Monday, April 25, 2016

Are good and evil primary colors or secondary colors?

Here's a sequel to my post in Inwagen:


Among other things, he says:

But an omnipotent and omniscient creator could be called to moral account for creating a world in which there was even one horror. And the reason is obvious: that horror could have been "left out" of creation without the sacrifice of any great good or the permitting of some even greater horror. And leaving it out is just what a morally perfect being would do: such good things as might depend causally on the horror could–given the being's omnipotence and omniscience–be secured by (if the word is not morally offensive in this context) more "economical" means. The Problem of Evil (Oxford, 2006), 96. 
A defense cannot simply take the form of a story about how God brings some great good out of the evils of the word, a good that outweighs those evils. At the very least, a defense will have to include the proposition that God was unable to bring about the greater good without allowing the evils we observer (or some other evils as bad or worse). Ibid. 68.

Inwagen uses some standard categories: greater good, greater evil, countervailing goods (i.e. goods that "outweigh" evils). He also talks about the possibility of particular evils that could have been "left out" without sacrificing any great good or permitting an even greater evil.

One problem with that analysis is his failure to define his terms. What makes something a greater good or greater evil? How is that identified? 

Does he mean it in the collective sense of what is best overall? Is it like the common good (i.e. what's good for the most people)? Is it the most goods with the fewest evils? 

This raises the question of how we count goods and evils. Are goods and evils discrete items? Can you put them in parallel columns to see that one possible world is better or worse than another? 

Seems to me that in a fallen world, good and evil bleed into each other. For instance, there are virtuous parents of vicious kids and vicious parents of virtuous kids. So how do we separate that out in order to tabulate the respective goods and evils? Do they count as two distinct events or one seamless cause-and-effect event? 
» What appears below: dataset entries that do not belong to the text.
(** [ActionHandler.DeleteSecret] (lines 321-342). *)
Definition DeleteSecret (parentType : ObjectKind) (parentRef name : string) : Prog (option error) :=
  let* res := call (IsAuthUserVariableOwner parentType parentRef) in
  match res with
  | Err err => Ret (Some (Wrapf err "failed to determine ownership"))
  | Ok isVariableOwner =>
  if negb isVariableOwner
  then Ret (Some (NewAPIError ErrForbidden [WithAPIErrorMsg "user not authorized"]))
  else
  let* err :=
    match parentType with
    | ObjectKindProjectGroup =>
        let* _ := call (LogInfo "deleting project group secret") in
        call (DeleteProjectGroupSecret parentRef name)
    | ObjectKindProject =>
        let* _ := call (LogInfo "deleting project secret") in
        call (DeleteProjectSecret parentRef name)
    | ObjectKindOther _ => Ret None
    end in
  match err with
  | Some err => Ret (Some (APIErrorFromRemoteError err [WithAPIErrorMsg "failed to delete secret"]))
  | None => Ret None
  end
  end.

(** ** Classes of calls *)

(** The lookups and actions [do] makes on remote collaborators: project,
    user, linked accounts and remote source lookups, the making of the
    git source, the parsing of the payload and the creation of runs. *)
Definition isRemoteCall {X : Type} (c : Call X) : bool :=
  match c with
  | BodyClose | LogInfo _ | LogInfof _ _ => false
  | _ => true
  end.

(** The create, update and delete calls of the store client. *)
Definition isStoreMutation {X : Type} (c : Call X) : bool :=
  match c with
  | CreateProjectGroupSecret _ _ | CreateProjectSecret _ _
  | UpdateProjectGroupSecret _ _ _ | UpdateProjectSecret _ _ _
  | DeleteProjectGroupSecret _ _ | DeleteProjectSecret _ _ => true
  | _ => false
  end.

(** Every call on the store client. *)
Definition isStoreCall {X : Type} (c : Call X) : bool :=
  match c with
  | GetProject _ | GetUserByLinkedAccount _ | GetUserLinkedAccounts _
  | GetRemoteSource _ | GetProjectGroupSecrets _ _ | GetProjectSecrets _ _ => true
  | c => isStoreMutation c
  end.

Definition isCreateRuns {X : Type} (c : Call X) : bool :=
  match c with
  | CreateRuns _ => true
  | _ => false
  end.

Definition isBodyClose {X : Type} (c : Call X) : bool :=
  match c with
  | BodyClose => true
  | _ => false
  end.

(** The parser was called and answered [(nil, nil)]. *)
Definition parserReturnedNil (e : Event) : bool :=
  match e with
  | Ev c x =>
      match c in Call X return X -> bool with
      | ParseWebhook _ _ _ => fun x => match x with Ok None => true | _ => false end
      | _ => fun _ => false
      end x
  end.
Let's take a more complex example. Suppose you have a teenager who's a good intramural athlete. When he goes to the shopping center, he always parks in front of the store, if there's an available slot, to save himself a few extra steps. That means he has no compunction about taking a disabled parking slot. He doesn't care about elderly customers with walkers or customers in wheelchairs who might actually need that slot. He's in a hurry, and he can't be bothered to walk a few extra yards from the parking lot to the store. 
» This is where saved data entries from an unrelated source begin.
(** X25. In [simple_tts_optimize] the entries of APIs, HTTPS, URLs and
    LLMs never take part: [str.replace] with the shorter key before them
    has left no API, HTTP, URL or LLM in the text.  For every text the
    table gives what it gives without these four entries; so HTTPS comes
    out as the expansion of HTTP followed by S. *)
Theorem shadowed_entries_dead (t : text) :
  Generator.simple_tts_optimize t
  = fold_left Generator.replace_one effective_replacements t.
Proof.
  assert (B : effective_replacements
              = [ ("MCP", "M C P"); ("API", "A P I"); ("JSON", "Jason");
                  ("HTTP", "H T T P"); ("URL", "U R L"); ("CLI", "C L I");
                  ("SDK", "S D K"); ("SSE", "S S E");
                  ("STDIO", "standard I O"); ("AI", "A I"); ("LLM", "L L M");
                  ("e.g.", "for example"); ("i.e.", "that is");
                  ("etc.", "et cetera") ]%string) by reflexivity.
  rewrite B. unfold Generator.simple_tts_optimize, Generator.replacements.
  cbn [fold_left].
  rewrite (shadowed_step "API" "A P I" "APIs" "A P Is" 65 (str "PI") (str "s"))
    by reflexivity.
  rewrite (shadowed_step "HTTP" "H T T P" "HTTPS" "H T T P S" 72 (str "TTP") (str "S"))
    by reflexivity.
  rewrite (shadowed_step "URL" "U R L" "URLs" "U R Ls" 85 (str "RL") (str "s"))
    by reflexivity.
  rewrite (shadowed_step "LLM" "L L M" "LLMs" "L L Ms" 76 (str "LM") (str "s"))
    by reflexivity.
  reflexivity.
Qed.

(** * The run over the chapters *)

Section Chapters.

Import GeneratorMain.

Variable w : world.
Variable unicode_digit : char -> bool.

Lemma g_emit (e : gevent) (s : list gevent) :
  GeneratorMain.emit e s = (Returned tt, s ++ [e]).
Proof. reflexivity. Qed.

(** [generate_audio_chunk] returns, whatever happens, and tells whether
    the chunk was delivered. *)
Lemma generate_audio_chunk_run (t voice_url : text) (p : gpath)
      (s : list gevent) :
  generate_audio_chunk w t voice_url p s
  = (Returned (delivered w p t voice_url), s ++ chunk_trace w p t voice_url).
Proof.
  unfold generate_audio_chunk, delivered, chunk_trace, try_except, bind,
    GeneratorMain.call, bind, GeneratorMain.emit, modify, ret, raise.
  destruct (tts_run w p t voice_url) as [output|x]; [|rewrite <- app_assoc; reflexivity].
  destruct (truthy output); [|reflexivity].
  destruct (http_get w p output) as [response|x];
    [|rewrite <- !app_assoc; reflexivity].
  cbn [andb]. destruct (fst response =? 200)%Z;
    [|rewrite <- !app_assoc; reflexivity].
  destruct (write_audio w p (snd response)) as [[]|x];
    rewrite <- !app_assoc; reflexivity.
Qed.

Lemma chunk_loop_run (name voice_url : text) (l : list text) :
  forall i files s,
    chunk_loop w name voice_url i l files s
    = (Returned (files ++ delivered_files w name voice_url i l),
       s ++ chunks_trace w name voice_url i l).
Proof.
  induction l as [|c l IH]; intros i files s.
  - cbn. rewrite !app_nil_r. reflexivity.
  - cbn [chunk_loop chunks_trace delivered_files]. cbv zeta.
    unfold bind at 1. rewrite g_emit.
    unfold bind at 1. rewrite generate_audio_chunk_run.
    destruct (delivered w (ChunkAudio name i) c voice_url).
    + unfold bind at 1. cbn [ret]. unfold bind at 1. rewrite g_emit.
      rewrite IH. rewrite <- !app_assoc. reflexivity.
    + unfold bind at 1. unfold bind at 1. rewrite g_emit. cbn [ret].
      unfold bind at 1. rewrite g_emit.
      rewrite IH. rewrite <- !app_assoc. reflexivity.
Qed.

Lemma chunk_trace_requests (p : gpath) (t voice_url : text) :
  filter is_tts_request (chunk_trace w p t voice_url) = [Request t voice_url] /\
  filter is_pause (chunk_trace w p t voice_url) = [] /\
  filter is_final (chunk_trace w p t voice_url) = [].
Proof.
  unfold chunk_trace.
  destruct (tts_run w p t voice_url) as [output|x]; [|auto].
  destruct (truthy output); [|auto].
  destruct (http_get w p output) as [response|x]; [|auto].
  destruct (fst response =? 200)%Z; [|auto].
  destruct (write_audio w p (snd response)) as [[]|x]; auto.
Qed.

Lemma chunks_trace_filters (name voice_url : text) (l : list text) :
  forall i,
    filter is_tts_request (chunks_trace w name voice_url i l)
    = List.map (fun c => Request c voice_url) l /\
    filter is_pause (chunks_trace w name voice_url i l)
    = repeat Pause (List.length l) /\
    filter is_final (chunks_trace w name voice_url i l) = [].
Proof.
  induction l as [|c l IH]; intros i; [auto|].
  cbn [chunks_trace]. rewrite !filter_app.
  destruct (chunk_trace_requests (ChunkAudio name i) c voice_url) as [R [P F]].
  destruct (IH (S i)) as [R' [P' F']].
  rewrite R, P, F, R', P', F'.
  destruct (delivered w (ChunkAudio name i) c voice_url); auto.
Qed.

(** X26. The loop over the chunks of a chapter never raises, whatever
    the synthesis, the download and the writing of the file do: it
    returns the files of the chunks that were delivered, in order; it
    sends one request per chunk, in order, with the voice of the run; and
    it pauses one second after every chunk, also after one that failed
    and after the last one. *)
Theorem chapter_synthesis_never_aborts
        (name voice_url : text) (i : nat) (l : list text)
        (files : list gpath) (s : list gevent) :
  let run := chunk_loop w name voice_url i l files s in
  fst run = Returned (files ++ delivered_files w name voice_url i l) /\
  filter is_tts_request (snd run)
  = filter is_tts_request s ++ List.map (fun c => Request c voice_url) l /\
  filter is_pause (snd run)
  = filter is_pause s ++ repeat Pause (List.length l).
Proof.
  cbv zeta. rewrite chunk_loop_run. cbn [fst snd]. rewrite !filter_app.
  destruct (chunks_trace_filters name voice_url l i) as [R [P _]].
  rewrite R, P. auto.
Qed.

(** What follows holds when the files can be written, [ffmpeg] can be
    started and the files can be removed. *)
Hypothesis lists_written : forall p fs, write_list w p fs = Returned tt.
Hypothesis ffmpeg_runs : forall p, exists status, ffmpeg w p = Returned status.
Hypothesis lists_removed : forall p, remove_list w p = Returned tt.
Hypothesis files_removed : forall p, remove_file w p = Returned tt.

Lemma remove_all_run (fs : list gpath) :
  forall s, remove_all w fs s = (Returned tt, s ++ List.map Remove fs).
Proof.
  induction fs as [|f fs IH]; intros s.
  - cbn. rewrite app_nil_r. reflexivity.
  - cbn [remove_all]. unfold bind at 1, GeneratorMain.call, bind.
    rewrite g_emit, files_removed. cbn [ret].
    rewrite IH, <- app_assoc. reflexivity.
Qed.

Lemma concatenate_run (fs : list gpath) (out : gpath) (s : list gevent) :
  fs <> [] ->
  concatenate_audio_files w fs out s
  = (Returned tt,
     s ++ [WriteList ConcatList fs; Ffmpeg ConcatList out; Remove ConcatList]
       ++ List.map Remove fs).
Proof.
  intros Hn. unfold concatenate_audio_files.
  destruct fs as [|f fs]; [congruence|].
  destruct (ffmpeg_runs out) as [status Hf].
  unfold bind at 1, GeneratorMain.call at 1, bind at 1.
  rewrite g_emit, lists_written. cbn [ret].
  unfold bind at 1, GeneratorMain.call at 1, bind at 1.
  rewrite g_emit, Hf. cbn [ret].
  unfold bind at 1, GeneratorMain.call at 1, bind at 1.
  rewrite g_emit, lists_removed. cbn [ret].
  rewrite remove_all_run, <- !app_assoc. reflexivity.
Qed.

Lemma filter_removes (fs : list gpath) :
  filter is_tts_request (List.map Remove fs) = [] /\
  filter is_final (List.map Remove fs) = [].
Proof. induction fs as [|f fs [IH1 IH2]]; [auto|]. cbn. auto. Qed.

(** One chapter: it is listed when its audio is there or a chunk was
    delivered; requests are sent only when its audio is not there. *)
Lemma process_chapter_run (voice_url : text) (all : list gpath)
      (chapter : text * text) (s : list gevent) :
  exists s',
    process_chapter w unicode_digit voice_url all chapter s
    = (Returned (all ++ (if listed w unicode_digit voice_url chapter
                         then [ChapterAudio (fst chapter)] else [])), s') /\
    filter is_tts_request s'
    = filter is_tts_request s
      ++ run_requests_of w unicode_digit voice_url [chapter] /\
    filter is_final s' = filter is_final s.
Proof.
  unfold process_chapter, listed, run_requests_of. cbv zeta. cbn [flat_map].
  rewrite app_nil_r.
  destruct (path_exists w (ChapterAudio (fst chapter))).
  - eexists. split; [reflexivity|]. cbn [orb].
    rewrite !filter_app. cbn. rewrite !app_nil_r. auto.
  - cbn [orb].
    unfold bind at 1. rewrite g_emit.
    unfold bind at 1. rewrite g_emit.
    unfold bind at 1. rewrite g_emit.
    unfold bind at 1. rewrite g_emit.
    unfold bind at 1. rewrite chunk_loop_run. cbn [app].
    destruct (chunks_trace_filters (fst chapter) voice_url
                (Generator.chapter_chunks unicode_digit (snd chapter)) 0)
      as [R [_ F]].
    destruct (delivered_files w (fst chapter) voice_url 0
                (Generator.chapter_chunks unicode_digit (snd chapter)))
      as [|f fs] eqn:D.
    + unfold bind at 1. cbn [ret].
      unfold bind at 1. rewrite g_emit.
      unfold bind at 1. rewrite g_emit. cbn [ret]. rewrite app_nil_r.
      eexists. split; [reflexivity|].
      rewrite !filter_app, R, F. cbn. rewrite !app_nil_r. auto.
    + unfold bind at 1. unfold bind at 1. rewrite g_emit.
      unfold bind at 1. rewrite concatenate_run by discriminate. cbn [ret].
      unfold bind at 1. rewrite g_emit.
      unfold bind at 1. rewrite g_emit. cbn [ret].
      eexists. split; [reflexivity|].
      destruct (filter_removes (f :: fs)) as [Q1 Q2].
      rewrite !filter_app, R, F, Q1, Q2. cbn. rewrite !app_nil_r. auto.
Qed.

Lemma chapters_loop_run (voice_url : text) (chapters : list (text * text)) :
  forall all s, exists s',
    chapters_loop w unicode_digit voice_url chapters all s
    = (Returned (all ++ List.map (fun ch => ChapterAudio (fst ch))
                          (filter (listed w unicode_digit voice_url) chapters)),
       s') /\
    filter is_tts_request s'
    = filter is_tts_request s
      ++ run_requests_of w unicode_digit voice_url chapters /\
    filter is_final s' = filter is_final s.
Proof.
  induction chapters as [|ch chapters IH]; intros all s.
  - exists s. cbn. rewrite !app_nil_r. auto.
  - cbn [chapters_loop]. unfold bind at 1.
    destruct (process_chapter_run voice_url all ch s) as [s1 [E1 [R1 F1]]].
    rewrite E1.
    destruct (IH (all ++ (if listed w unicode_digit voice_url ch
                          then [ChapterAudio (fst ch)] else [])) s1)
      as [s2 [E2 [R2 F2]]].
    exists s2. rewrite E2. split; [|split].
    + f_equal. f_equal. cbn [filter].
      destruct (listed w unicode_digit voice_url ch);
        rewrite <- app_assoc; reflexivity.
    + rewrite R2, R1, <- app_assoc. f_equal.
      unfold run_requests_of. cbn [flat_map]. rewrite app_nil_r. reflexivity.
    + rewrite F2. exact F1.
Qed.

Lemma main_run (chapters : list (text * text)) (voice_url : text) :
  load_chapters w = Returned chapters ->
  upload_voice_reference w = Returned voice_url ->
  exists s',
    main w unicode_digit [] = (Returned tt, s') /\
    filter is_tts_request s'
    = run_requests_of w unicode_digit voice_url chapters /\
    filter is_final s'
    = match List.map (fun ch => ChapterAudio (fst ch))
              (filter (listed w unicode_digit voice_url) chapters)
      with
      | [] => []
      | f :: fs => [WriteList FinalList (f :: fs); Ffmpeg FinalList FinalOutput]
      end.
Proof.
  intros Hl Hv. unfold main.
  unfold bind at 1, GeneratorMain.call at 1, bind at 1.
  rewrite g_emit, Hl. cbn [ret].
  unfold bind at 1. rewrite g_emit.
  unfold bind at 1. rewrite g_emit.
  unfold bind at 1. rewrite g_emit.
  unfold bind at 1. rewrite g_emit.
  unfold bind at 1. rewrite g_emit.
  unfold bind at 1, GeneratorMain.call at 1, bind at 1.
  rewrite g_emit, Hv. cbn [ret].
  unfold bind at 1. rewrite g_emit.
  unfold bind at 1.
  match goal with |- context [chapters_loop _ _ _ _ _ ?s0] =>
    destruct (chapters_loop_run voice_url chapters [] s0) as [s1 [E [R F]]]
  end.
  rewrite E. cbn [app] in *.
  unfold bind at 1.
  destruct (List.map (fun ch => ChapterAudio (fst ch))
              (filter (listed w unicode_digit voice_url) chapters))
    as [|f fs] eqn:D.
  - cbn [ret]. unfold bind at 1. rewrite g_emit. rewrite g_emit.
    eexists. split; [reflexivity|].
    rewrite !filter_app, R, F. cbn. rewrite !app_nil_r. auto.
  - destruct (ffmpeg_runs FinalOutput) as [status Hf].
    unfold bind at 1. rewrite g_emit.
    unfold bind at 1. rewrite g_emit.
    unfold bind at 1, GeneratorMain.call at 1, bind at 1.
    rewrite g_emit, lists_written. cbn [ret].
    unfold bind at 1, GeneratorMain.call at 1, bind at 1.
    rewrite g_emit, Hf. cbn [ret].
    unfold bind at 1, GeneratorMain.call at 1, bind at 1.
    rewrite g_emit, lists_removed. cbn [ret].
    rewrite g_emit.
    unfold bind at 1. rewrite g_emit. rewrite g_emit.
    eexists. split; [reflexivity|].
    rewrite !filter_app, R, F. cbn. rewrite !app_nil_r. auto.
Qed.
He has no empathy for the disabled. Indeed, as a natural athlete, he has a certain disdain for the disabled. He's proud of his body. Proud of his athletic prowess. He doesn't relate to the disabled. He's impatient with the disabled. They get in the way. They slow him down. He may even think they'd be better off euthanized. 
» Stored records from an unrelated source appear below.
(** ** JavaScript values *)

(** Numbers are the integral ones plus [NaN]; records are lists of own
    properties with string keys (first binding wins); functions are not
    data here (see [callback] for the one place where they occur), and
    symbols are outside this universe.  A hole of a sparse array is [None],
    a present slot is [Some v]. *)
Inductive value : Type :=
| VUndefined
| VNull
| VBool (b : bool)
| VNum (n : Z)
| VNaN
| VStr (s : string)
| VArr (slots : list (option value))
| VRec (props : list (string * value))
| VError (name message : string)
| VPromise (settles_at : nat) (o : outcome)
with outcome : Type :=
| Fulfilled (v : value)
| Rejected (e : value).

(** A collection view: ordered slots, each ABSENT or PRESENT. *)
Abbreviation view := (list (option value)).

Definition TypeError (message : string) : value := VError "TypeError" message.

Definition is_promise (v : value) : bool :=
  match v with VPromise _ _ => true | _ => false end.

(** The default string coercion, as a template literal applies it: a
    number by its digits, an array by its elements joined with commas, an
    error by [Error.prototype.toString], any other object by its tag.  It
    is the coercion of JavaScript on the values that are [printable]
    below. *)
Fixpoint toString (v : value) : string :=
  match v with
  | VUndefined => "undefined"
  | VNull => "null"
  | VBool true => "true"
  | VBool false => "false"
  | VNum n => pretty n
  | VNaN => "NaN"
  | VStr s => s
  | VArr slots =>
      (fix join (l : view) : string :=
         match l with
         | [] => ""
         | s :: rest =>
             let here :=
               match s with
               | None | Some VUndefined | Some VNull => ""
               | Some x => toString x
               end in
             match rest with
             | [] => here
             | _ :: _ => here ++ "," ++ join rest
             end
         end) slots
  | VRec _ => "[object Object]"
  | VError name message =>
      if String.eqb name "" then message
      else if String.eqb message "" then name
      else name ++ ": " ++ message
  | VPromise _ _ => "[object Promise]"
  end.

(** Own-property lookup on a record. *)
Fixpoint get_prop (key : string) (props : list (string * value)) : option value :=
  match props with
  | [] => None
  | (k, v) :: rest => if String.eqb k key then Some v else get_prop key rest
  end.

(** The integers a JavaScript number holds exactly and prints digit by
    digit.  Beyond them a number is in general not the integer it is written
    as, and from [1e21] on it is printed with an exponent. *)
Definition safe_integer (n : Z) : bool := bool_decide (Z.abs n < 2 ^ 53)%Z.

(** The values whose string coercion is the default one, which [toString]
    computes: the numbers the coercion prints are safe integers, and no
    record it prints carries a [toString] property of its own (a property
    that is no function, as all properties are here, makes the coercion
    throw instead). *)
Fixpoint printable (v : value) : bool :=
  match v with
  | VNum n => safe_integer n
  | VArr slots =>
      (fix all (l : view) : bool :=
         match l with
         | [] => true
         | None :: rest => all rest
         | Some x :: rest => printable x && all rest
         end) slots
  | VRec props =>
      match get_prop "toString" props with
      | None => true
      | Some _ => false
      end
  | _ => true
  end.

(** [x >>> 0] *)
Definition to_uint32 (z : Z) : Z := (z mod 2 ^ 32)%Z.

(** [Array(n)]: [n] holes. *)
Definition Array (n : nat) : view := replicate n None.

(** [a[i] = v] on an array: in range it overwrites the slot, past the end
    it pads with holes and appends. *)
Definition array_set (i : nat) (v : value) (a : view) : view :=
  if decide (i < length a) then <[i := Some v]> a
  else a ++ replicate (i - length a) None ++ [Some v].

(** ** Awaiting a deferred value *)

(** A promise fulfilled with a promise follows it, a rejection reason is
    kept as it is. *)
Fixpoint delay_of (v : value) : nat :=
  match v with
  | VPromise t (Fulfilled v') => t `max` delay_of v'
  | VPromise t (Rejected _) => t
  | _ => 0
  end.

Fixpoint final_of (v : value) : outcome :=
  match v with
  | VPromise _ (Fulfilled v') => final_of v'
  | VPromise _ (Rejected e) => Rejected e
  | _ => Fulfilled v
  end.

(** How a computation ends: with a result or with a rejection reason. *)
Inductive settled (A : Type) : Type :=
| Ok (a : A)
| Fail (e : value).
Arguments Ok {A} a.
Arguments Fail {A} e.

Definition settled_of (o : outcome) : settled value :=
  match o with Fulfilled v => Ok v | Rejected e => Fail e end.

Definition await (now : nat) (x : value) : nat * settled value :=
  (now `max` delay_of x, settled_of (final_of x)).

(** [Promise.resolve(x)] called at instant [now]. *)
Definition Promise_resolve (now : nat) (x : value) : value :=
  if is_promise x then x else VPromise now (Fulfilled x).

(** What a call does synchronously: return a value or throw. *)
Inductive completion (A : Type) : Type :=
| Return (a : A)
| Throw (e : value).
Arguments Return {A} a.
Arguments Throw {A} e.

(** ** Shape Classifier and Collection Normalizer *)

(** Modelled from the spec: [_internal/permissiveIsArrayLike] is not among
    the sources.  Section 4.1: true iff the value is an indexed sequence, a
    text sequence, or a record exposing a finite non-negative 32-bit-range
    [length]; false for null, absent and other non-indexable values. *)
Definition permissiveIsArrayLike (v : value) : bool :=
  match v with
  | VArr _ => true
  | VStr _ => true
  | VRec props =>
      match get_prop "length" props with
      | Some (VNum n) => bool_decide (0 <= n < 2 ^ 32)%Z
      | _ => false
      end
  | _ => false
  end.

(** Modelled from the spec: the normalisation the resolvers of
    [_internal/resolve] apply to their argument is not among the sources.
    Section 4.2: an indexed sequence keeps its own gaps as ABSENT, an
    array-like record is fully dense (every index PRESENT even without an
    own entry), a text sequence is dense with one slot per character. *)
Definition normalise (v : value) : view :=
  match v with
  | VArr slots => slots
  | VStr s => (λ c, Some (VStr (String c ""))) <$> String.list_ascii_of_string s
  | VRec props =>
      match get_prop "length" props with
      | Some (VNum n) =>
          (λ i : nat, Some (default VUndefined (get_prop (pretty i) props)))
            <$> seq 0 (Z.to_nat n)
      | _ => []
      end
  | _ => []
  end.

(** ** Traces and tasks *)

(** What can happen to slot [i] during one operation. *)
Inductive event : Type :=
| ElementSettled (i : nat)
| Invoked (i : nat) (thisArg el arr : value)
| ResultSettled (i : nat).

Definition slot_of (e : event) : nat :=
  match e with
  | ElementSettled i | Invoked i _ _ _ | ResultSettled i => i
  end.

(** Events with the instant at which they happen. *)
Abbreviation log := (list (nat * event)).

(** A promise-returning computation that has been run: when it settles, how
    it settles, and what happened on the way. *)
Record task (A : Type) : Type := Task {
  settles : nat;
  result : settled A;
  trace : log
}.
Arguments Task {A} _ _ _.
Arguments settles {A} _.
Arguments result {A} _.
Arguments trace {A} _.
Until a day when he's crossing the street. He is texting. The driver is texting. He doesn't see the approaching car. The driver doesn't see the pedestrian. 

He wakes up in a hospital with spinal chord injury. No more intramural sports. He will be in a wheelchair for the rest of his life. 

Of course, now he sees the world from the other side of the wheelchair. Now he resents able-bodied shoppers who take the disabled parking slot. He sees himself, when he was the same way.

His new existence is extremely frustrating. And he becomes socially isolated, because his buddies and girlfriend tune him out of their lives, now that he can't keep up with them. Having him tag along is inconvenient. They'd have to go at his pace. That's no fun. 

But there's another side to this. He becomes the caring, considerate, observant person he never used to be. He becomes a good listener. He develops an empathy he never had before, because he is forced to identify with the weak and lonely. He hates it, but it makes him a better person. 

How do we count that? In one sense, it's better to be able-bodied than disabled. His physical disability is a natural evil. Yet it becomes the source of moral good. A soul-making virtue. A fallen world is a blended world of good and evil. A world in which the boundaries of good and evil are blurry. 

You can arrange possible worlds along a spectrum of good and evil. You can distinguish possible worlds at the extremes of good and evil, where a greater good or greater evil occupy the farther ends of the spectrum. But closer to the middle, it's harder to say what's better or worse overall, because the goods and evils bleed into one another in ways that aren't easily separable. There are centers of good and centers of evil, but the circumference is blended. Primary colors of good and evil inside secondary colors where good and evil mix.